Finite W-superalgebras for basic classical Lie superalgebras

TL;DR

This paper studies finite W-superalgebras associated with basic classical Lie superalgebras, establishing their PBW theorem, proposing a conjecture on minimal representations, and connecting to the super Kac-Weisfeiler conjecture in positive characteristic.

Contribution

It introduces the PBW theorem for finite W-superalgebras and formulates a conjecture on minimal dimensional representations, linking to modular representation theory.

Findings

PBW theorem established for finite W-superalgebras

Conjecture on minimal representations proposed and exemplified

Lower bounds in super Kac-Weisfeiler conjecture can be achieved

Abstract

We consider the finite W-superalgebras for a basic classical Lie superalgebra g associated with an even nilpotent element in g both over the field of complex numbers field and and over a filed of positive characteristic.

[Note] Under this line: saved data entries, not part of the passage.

Lemma iter_four m n : four_rows m → four_rows (Nat.iter n double_round_rows m).
Proof. intros Hm. induction n as [|n IH]; [done|]. by apply double_round_rows_four. Qed.

Lemma double_rounds_spec n i m :
  four_rows m →
  for_each (seq i n) (λ _, double_round) (flatten_rows m)
  = Ok (flatten_rows (Nat.iter n double_round_rows m)).
Proof.
  revert i m. induction n as [|n IH]; intros i m Hm; [done|]. cbn [seq for_each].
  rewrite double_round_spec, bind_Ok, IH by (done || by apply double_round_rows_four).
  by rewrite Nat.iter_succ_r.
Qed.

Lemma update_state_spec self :
  chacha_shape self →
  update_state self = Ok {| key := key self; nonce := nonce self; counter := counter self;
    state := chacha20_block (key self) (nonce self) (counter self); state_ptr := state_ptr self |}.
Proof.
  intros (Hk & Hn & Hs). unfold update_state. rewrite initial_matrix by done.
  unfold chacha20_block. fold (initial_rows (key self) (nonce self) (counter self)).
  pose proof (initial_rows_four _ _ (counter self) Hk Hn) as Hinit.
  set (init := initial_rows _ _ _) in *. clearbody init. cbv zeta.
  change (range 0 10) with (seq 0 10). change (range 0 16) with (seq 0 16).
  rewrite double_rounds_spec, bind_Ok by done.
  pose proof (iter_four init 10 Hinit) as Hfin. set (fin := Nat.iter 10 _ init) in *. clearbody fin.
  destruct (serialize_loop (flatten_rows init) 16 0 (flatten_rows fin) [] (state self)) as [m' Heq];
    [by apply four_rows_length..|done|done|].
  cbn [app] in Heq. by rewrite Heq, bind_Ok, !drop_0.
Qed.

Lemma length_words_bytes l : length (mjoin (to_le_bytes 4 <$> l)) = (4 * length l)%nat.
Proof.
  induction l as [|w l IH]; [done|].
  change (mjoin (to_le_bytes 4 <$> w :: l)) with (to_le_bytes 4 w ++ mjoin (to_le_bytes 4 <$> l)).
  rewrite length_app, IH, length_to_le_bytes. simpl. lia.
Qed.
(* ===== verification/Sha256Theorems.v ===== *)
(** * Correctness of SHA-256

    A reference definition in the terms of FIPS 180-4 (functions, constants from
    the roots of primes, padding, blocks, message schedule, compression) that uses
    nothing of the code and is checked on test vectors, the relation between the
    state of the code and the message absorbed so far, and the proofs that one [update] followed by
    [digest] computes the hash, that [update] keeps the relation unless it
    completes a pending block, and what it absorbs instead when it does. *)

From S2P Require Import Prelude Bytes CryptoFramework Sha256.

(** ** Reference *)

(** Section 4.1.2: the functions on 32-bit words. *)
Definition ROTR (n x : Z) : Z := Z.lor (Z.shiftr x n) (Z.shiftl x (32 - n) mod 2 ^ 32).
Definition SHR (n x : Z) : Z := Z.shiftr x n.
Definition NOT32 (x : Z) : Z := 2 ^ 32 - 1 - x.
Definition Ch (x y z : Z) : Z := Z.lxor (Z.land x y) (Z.land (NOT32 x) z).
Definition Maj (x y z : Z) : Z := Z.lxor (Z.lxor (Z.land x y) (Z.land x z)) (Z.land y z).
Definition SIGMA0 (x : Z) : Z := Z.lxor (Z.lxor (ROTR 2 x) (ROTR 13 x)) (ROTR 22 x).
Definition SIGMA1 (x : Z) : Z := Z.lxor (Z.lxor (ROTR 6 x) (ROTR 11 x)) (ROTR 25 x).
Definition sigma0 (x : Z) : Z := Z.lxor (Z.lxor (ROTR 7 x) (ROTR 18 x)) (SHR 3 x).
Definition sigma1 (x : Z) : Z := Z.lxor (Z.lxor (ROTR 17 x) (ROTR 19 x)) (SHR 10 x).

(** Sections 4.2.2 and 5.3.3: the first 32 bits of the fractional parts of the
    cube roots of the first 64 primes, and of the square roots of the first 8. *)
Definition is_prime (n : Z) : bool :=
  (2 <=? n) && forallb (λ d, negb (n mod Z.of_nat d =? 0)) (seq 2 (Z.to_nat n - 2)).
Definition first_primes : list Z := filter is_prime (Z.of_nat <$> seq 2 310).
Definition root_bits (r : Z → Z → bool) (n : Z) : Z :=
  foldl (λ a i, let a' := a + 2 ^ Z.of_nat (39 - i) in if r a' n then a' else a) 0 (seq 0 40).
Definition cube_root_bits (p : Z) : Z := root_bits (λ a n, a ^ 3 <=? n) (p * 2 ^ 96) mod 2 ^ 32.
Definition square_root_bits (p : Z) : Z := root_bits (λ a n, a ^ 2 <=? n) (p * 2 ^ 64) mod 2 ^ 32.
Definition sha_K : list Z := cube_root_bits <$> take 64 first_primes.
Definition sha_H0 : list Z := square_root_bits <$> take 8 first_primes.

Definition sha_next_word (w : list Z) : Z :=
  let t := length w in
  (sigma1 (w !!! (t - 2)%nat) + w !!! (t - 7)%nat + sigma0 (w !!! (t - 15)%nat)
   + w !!! (t - 16)%nat) mod 2 ^ 32.

Fixpoint be_words (n : nat) (l : list Z) : list Z :=
  match n with O => [] | S n => from_be_bytes (take 4 l) :: be_words n (drop 4 l) end.

Definition sha_schedule (block : list Z) : list Z :=
  Nat.iter 48 (λ w, w ++ [sha_next_word w]) (be_words 16 block).

Definition sha_round (v : list Z) (kw : Z * Z) : list Z :=
  match v with
  | [a; b; c; d; e; f; g; h] =>
    let T1 := (h + SIGMA1 e + Ch e f g + kw.1 + kw.2) mod 2 ^ 32 in
    let T2 := (SIGMA0 a + Maj a b c) mod 2 ^ 32 in
    [(T1 + T2) mod 2 ^ 32; a; b; c; (d + T1) mod 2 ^ 32; e; f; g]
  | _ => v
  end.

Definition block_hash (hs block : list Z) : list Z :=
  zip_with (λ x y, (x + y) mod 2 ^ 32) hs (foldl sha_round hs (zip sha_K (sha_schedule block))).

Fixpoint blocks (n : nat) (l : list Z) : list (list Z) :=
  match n with O => [] | S n => take 64 l :: blocks n (drop 64 l) end.

(** The chaining value after the whole blocks of a message, from [hs], for a
    compression function [bh]. *)
Definition hash_blocks (bh : list Z → list Z → list Z) (hs l : list Z) : list Z :=
  foldl bh hs (blocks (length l / 64) l).

Definition sha_pad (n : Z) (m : list Z) : list Z :=
  m ++ [0x80] ++ replicate ((119 - length m mod 64) mod 64)%nat 0 ++ to_be_bytes 8 n.

Definition SHA256_spec (m : list Z) : list Z :=
  mjoin (to_be_bytes 4 <$> hash_blocks block_hash sha_H0 (sha_pad (8 * Z.of_nat (length m)) m)).

(** The examples of the standard: the hash of "abc", and of a message of two
    blocks. *)
Definition ABC_DIGEST : list Z := to_be_bytes 32
  0xba7816bf8f01cfea414140de5dae2223b00361a396177a9cb410ff61f20015ad.
Example SHA256_abc : SHA256_spec [0x61; 0x62; 0x63] = ABC_DIGEST.
Proof. vm_compute. reflexivity. Qed.
Example SHA256_two_blocks :
  SHA256_spec (mjoin ((λ i, Z.of_nat <$> seq i 4) <$> seq 0x61 14)) = to_be_bytes 32
    0x248d6a61d20638b8e5c026930c3e6039a33ce45964ff2167f6ecedd419db06c1.
Proof. vm_compute. reflexivity. Qed.

(** The tables of the code are these constants. *)
Lemma K_TABLE_primes : sha_K = K_TABLE.
Proof. vm_compute. reflexivity. Qed.
Lemma H0_primes : sha_H0 = h Sha256_default.
Proof. vm_compute. reflexivity. Qed.

(** ** The message schedule *)

Lemma wrapping_add_sum a b : wrapping_add (a mod U32) b = (a + b) mod U32.
Proof. unfold wrapping_add. by rewrite Z.add_mod_idemp_l by done. Qed.

Lemma be_words_S n l : be_words (S n) l = from_be_bytes (take 4 l) :: be_words n (drop 4 l).
Proof. done. Qed.
Lemma length_be_words n l : length (be_words n l) = n.
Proof. revert l. induction n as [|n IH]; intros l; [done|]. rewrite be_words_S. simpl. by rewrite IH. Qed.

Lemma slice_to_Ok l n : (n ≤ length l)%nat → slice_to l n = Ok (take n l).
Proof. intros. unfold slice_to. by rewrite (proj2 (Nat.leb_le _ _)). Qed.
Lemma slice_from_Ok l n : (n ≤ length l)%nat → slice_from l n = Ok (drop n l).
Proof. intros. unfold slice_from. by rewrite (proj2 (Nat.leb_le _ _)). Qed.

Lemma load_word_spec i w message :
  (4 ≤ length message)%nat → (i < length w)%nat →
  load_word i (w, message) = Ok (<[i:=from_be_bytes (take 4 message)]> w, drop 4 message).
Proof.
  intros Hm Hw. unfold load_word. rewrite slice_to_Ok, bind_Ok by lia.
  by rewrite update_Ok, bind_Ok, slice_from_Ok, bind_Ok by lia.
Qed.

Lemma load_words_spec n i w message :
  (4 * n ≤ length message)%nat → (i + n ≤ length w)%nat →
  for_each (seq i n) load_word (w, message)
  = Ok (take i w ++ be_words n message ++ drop (i + n) w, drop (4 * n) message).
Proof.
  revert i w message. induction n as [|n IH]; intros i w message Hm Hw.
  - cbn [seq for_each be_words app]. rewrite Nat.add_0_r, take_drop. by rewrite Nat.mul_0_r, drop_0.
  - cbn [seq for_each]. rewrite load_word_spec, bind_Ok by lia.
    rewrite IH by (rewrite ?length_drop, ?length_insert; lia). f_equal. f_equal.
    + rewrite (take_S_r _ i (from_be_bytes (take 4 message))) by (apply list_lookup_insert_eq; lia).
      rewrite take_insert_ge, drop_insert_lt by lia. rewrite <- !(assoc_L (++)). simpl.
      do 3 f_equal. f_equal. lia.
    + rewrite drop_drop. f_equal. lia.
Qed.

(** What the second loop writes: the table holds the schedule up to [i]. *)
Lemma schedule_word_spec w s i :
  (16 ≤ i)%nat → length s = i → (i < length w)%nat → take i w = s →
  schedule_word i w = Ok (<[i:=sha_next_word s]> w).
Proof.
  intros Hi Hs Hw Ht. unfold schedule_word.
  assert (∀ k, (1 ≤ k ≤ 16)%nat → index w (i - k) = Ok (s !!! (i - k)%nat)) as Hidx.
  { intros k Hk. apply index_Ok. rewrite <- Ht.
    rewrite <- (lookup_take_lt w i) by lia. apply list_lookup_lookup_total_lt.
    rewrite length_take. lia. }
  rewrite !Hidx, !bind_Ok, update_Ok by lia. do 2 f_equal.
  unfold sha_next_word. rewrite Hs. change sigma0 with ssig0. change sigma1 with ssig1.
  change (2 ^ 32) with U32. unfold wrapping_add.
  rewrite Z.add_mod_idemp_l, <- Z.add_assoc, Z.add_mod_idemp_l by done. f_equal. lia.
Qed.

Lemma schedule_loop_spec n i w s :
  (16 ≤ i)%nat → length s = i → (i + n ≤ length w)%nat → take i w = s →
  for_each (seq i n) schedule_word w
  = Ok (Nat.iter n (λ s, s ++ [sha_next_word s]) s ++ drop (i + n) w).
Proof.
  revert i w s. induction n as [|n IH]; intros i w s Hi Hs Hw Ht.
  - rewrite Nat.add_0_r. simpl. by rewrite <- Ht, take_drop.
  - cbn [seq for_each]. rewrite (schedule_word_spec w s i), bind_Ok by (done || lia).
    rewrite (IH (S i) _ (s ++ [sha_next_word s])).
    + rewrite Nat.iter_succ_r, drop_insert_lt by lia. do 3 f_equal. lia.
    + lia.
    + rewrite length_app. simpl. lia.
    + rewrite length_insert. lia.
    + rewrite (take_S_r _ i (sha_next_word s)) by (apply list_lookup_insert_eq; lia).
      rewrite take_insert_ge by lia. by rewrite Ht.
Qed.

Lemma update_w_table_spec chunk self :
  length chunk = 64%nat → length (w_table self) = 64%nat →
  update_w_table chunk self = Ok (set_w (sha_schedule chunk) self).
Proof.
  intros Hc Hw. unfold update_w_table. change (range 0 16) with (seq 0 16).
  rewrite load_words_spec, bind_Ok by lia. rewrite take_0, app_nil_l.
  change (range 16 64) with (seq 16 48).
  rewrite (schedule_loop_spec _ _ _ (be_words 16 chunk)).
  - rewrite bind_Ok. unfold sha_schedule.
    rewrite (drop_ge _ (16 + 48)), app_nil_r; [exact eq_refl|]. rewrite length_app, length_be_words, length_drop. lia.
  - lia.
  - apply length_be_words.
  - rewrite length_app, length_be_words, length_drop. lia.
  - rewrite take_app_length'; [done|]. by rewrite length_be_words.
Qed.

Lemma length_iter_app {A} (f : list A → A) n l :
  length (Nat.iter n (λ s, s ++ [f s]) l) = (length l + n)%nat.
Proof. induction n as [|n IH]; simpl; [lia|]. rewrite length_app, IH. simpl. lia. Qed.

Lemma length_sha_schedule chunk : length (sha_schedule chunk) = 64%nat.
Proof. unfold sha_schedule. by rewrite length_iter_app, length_be_words. Qed.

(** ** Compression *)

Lemma sum_mod_4 a b c d e :
  wrapping_add (wrapping_add (wrapping_add (wrapping_add a b) c) d) e = (a + b + c + d + e) mod U32.
Proof. unfold wrapping_add at 4. by rewrite !wrapping_add_sum. Qed.

Lemma hash_round_spec w v round k x :
  length v = 8%nat → w !! round = Some x → hash_round w (round, k) v = Ok (sha_round v (k, x)).
Proof.
  intros Hv Hx. do 8 (destruct v as [|? v]; [done|]). destruct v; [|done]. unfold hash_round.
  rewrite (index_Ok _ _ _ Hx). unfold sha_round. cbn [fst snd]. rewrite <- sum_mod_4. reflexivity.
Qed.

Lemma length_sha_round v kx : length (sha_round v kx) = length v.
Proof. do 8 (destruct v as [|? v]; [done|]). by destruct v. Qed.

Lemma rounds_loop_spec ks i w v :
  length v = 8%nat → (i + length ks ≤ length w)%nat →
  for_each (imap (λ j, pair (i + j)%nat) ks) (hash_round w) v
  = Ok (foldl sha_round v (zip ks (drop i w))) ∧ length (foldl sha_round v (zip ks (drop i w))) = 8%nat.
Proof.
  revert i v. induction ks as [|k ks IH]; intros i v Hv Hw; [done|].
  cbn [length] in Hw. destruct (lookup_lt_is_Some_2 w i) as [x Hx]; [lia|].
  rewrite (drop_S w x i) by done. cbn [imap for_each zip_with foldl].
  rewrite Nat.add_0_r, (hash_round_spec _ _ _ _ x), bind_Ok by done.
  destruct (IH (S i) (sha_round v (k, x))) as [IH1 IH2]; [by rewrite length_sha_round|lia|].
  split; [|exact IH2]. rewrite <- IH1. f_equal. apply imap_ext. intros j y _. simpl. f_equal. lia.
Qed.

We present the PBW theorem for these finite W-superalgebrfas. Then we formulate a conjecture about the minimal dimensional representations of of complex finite W-superalgebras, and demonstrate it with some examples. Under the assumption that the conjecture holds, we finally show that the lower bound of dimensions predicted in the super version of Kac-Weisfeiler conjecture formulated and proved by Wang-Zhao in [40] for the modular representations of the basic classical Lie superalgebra with any p-characters can be reached.